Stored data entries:
════════════════════
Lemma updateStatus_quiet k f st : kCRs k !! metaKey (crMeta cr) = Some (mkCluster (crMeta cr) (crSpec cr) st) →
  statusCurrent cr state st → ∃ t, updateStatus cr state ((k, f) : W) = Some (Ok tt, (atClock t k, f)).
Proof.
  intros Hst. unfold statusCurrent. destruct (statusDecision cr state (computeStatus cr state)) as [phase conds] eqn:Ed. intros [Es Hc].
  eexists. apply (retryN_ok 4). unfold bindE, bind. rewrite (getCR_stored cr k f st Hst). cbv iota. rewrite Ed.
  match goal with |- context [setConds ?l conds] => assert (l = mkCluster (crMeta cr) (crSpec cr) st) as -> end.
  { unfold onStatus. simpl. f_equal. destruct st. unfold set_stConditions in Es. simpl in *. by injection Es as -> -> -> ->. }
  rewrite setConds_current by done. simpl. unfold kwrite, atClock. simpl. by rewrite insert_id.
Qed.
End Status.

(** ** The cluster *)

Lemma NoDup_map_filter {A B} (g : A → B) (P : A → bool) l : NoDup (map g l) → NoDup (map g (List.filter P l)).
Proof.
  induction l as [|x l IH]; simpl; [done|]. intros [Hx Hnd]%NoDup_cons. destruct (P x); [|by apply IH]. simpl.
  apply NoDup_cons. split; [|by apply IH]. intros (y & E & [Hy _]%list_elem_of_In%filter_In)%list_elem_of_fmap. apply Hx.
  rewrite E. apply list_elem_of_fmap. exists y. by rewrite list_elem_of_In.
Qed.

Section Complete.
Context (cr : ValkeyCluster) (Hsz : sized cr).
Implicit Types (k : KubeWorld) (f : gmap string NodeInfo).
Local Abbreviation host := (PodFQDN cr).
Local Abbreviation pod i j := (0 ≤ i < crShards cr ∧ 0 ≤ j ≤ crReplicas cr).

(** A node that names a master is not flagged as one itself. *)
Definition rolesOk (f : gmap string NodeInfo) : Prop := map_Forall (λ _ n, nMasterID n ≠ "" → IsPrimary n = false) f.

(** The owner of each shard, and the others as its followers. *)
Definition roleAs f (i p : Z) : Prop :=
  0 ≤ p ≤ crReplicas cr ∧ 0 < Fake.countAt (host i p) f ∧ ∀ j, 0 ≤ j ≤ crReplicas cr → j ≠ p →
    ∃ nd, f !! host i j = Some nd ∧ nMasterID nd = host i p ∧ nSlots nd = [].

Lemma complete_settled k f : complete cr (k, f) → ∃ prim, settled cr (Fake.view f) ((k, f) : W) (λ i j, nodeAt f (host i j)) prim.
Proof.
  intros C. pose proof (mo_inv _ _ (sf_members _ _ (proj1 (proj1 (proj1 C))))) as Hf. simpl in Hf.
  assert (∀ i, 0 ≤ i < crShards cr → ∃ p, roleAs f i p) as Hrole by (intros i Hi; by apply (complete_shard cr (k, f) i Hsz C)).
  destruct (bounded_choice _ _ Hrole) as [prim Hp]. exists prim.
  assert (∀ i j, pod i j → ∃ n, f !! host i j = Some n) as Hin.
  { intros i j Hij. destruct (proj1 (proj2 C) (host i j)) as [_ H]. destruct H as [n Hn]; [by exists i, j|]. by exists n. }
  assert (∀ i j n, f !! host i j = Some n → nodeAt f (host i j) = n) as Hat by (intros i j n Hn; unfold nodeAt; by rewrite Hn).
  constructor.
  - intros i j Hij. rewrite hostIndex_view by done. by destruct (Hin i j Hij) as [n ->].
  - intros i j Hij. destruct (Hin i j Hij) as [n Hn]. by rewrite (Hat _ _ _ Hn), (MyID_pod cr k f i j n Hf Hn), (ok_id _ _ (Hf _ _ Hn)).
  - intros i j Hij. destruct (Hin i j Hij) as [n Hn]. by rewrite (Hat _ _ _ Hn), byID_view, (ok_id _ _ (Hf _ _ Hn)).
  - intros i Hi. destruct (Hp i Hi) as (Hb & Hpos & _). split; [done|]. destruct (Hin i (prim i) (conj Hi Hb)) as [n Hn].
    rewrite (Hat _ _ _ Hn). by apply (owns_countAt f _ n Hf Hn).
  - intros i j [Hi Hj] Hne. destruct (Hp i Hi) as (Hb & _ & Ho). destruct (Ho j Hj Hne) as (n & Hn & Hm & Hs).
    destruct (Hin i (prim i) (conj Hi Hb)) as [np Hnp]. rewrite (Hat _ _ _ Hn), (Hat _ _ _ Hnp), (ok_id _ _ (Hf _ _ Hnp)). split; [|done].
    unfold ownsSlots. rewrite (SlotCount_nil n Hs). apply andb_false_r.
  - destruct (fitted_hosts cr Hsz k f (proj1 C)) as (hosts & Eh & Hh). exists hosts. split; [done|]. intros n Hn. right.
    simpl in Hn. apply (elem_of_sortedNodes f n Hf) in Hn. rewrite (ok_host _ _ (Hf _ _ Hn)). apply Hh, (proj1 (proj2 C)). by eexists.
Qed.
════════════════════
▸ **What you are asked to do**
Scan the entries above and report the number of lines that contain the word "state", with no added text.

▸ **Exercise output**
2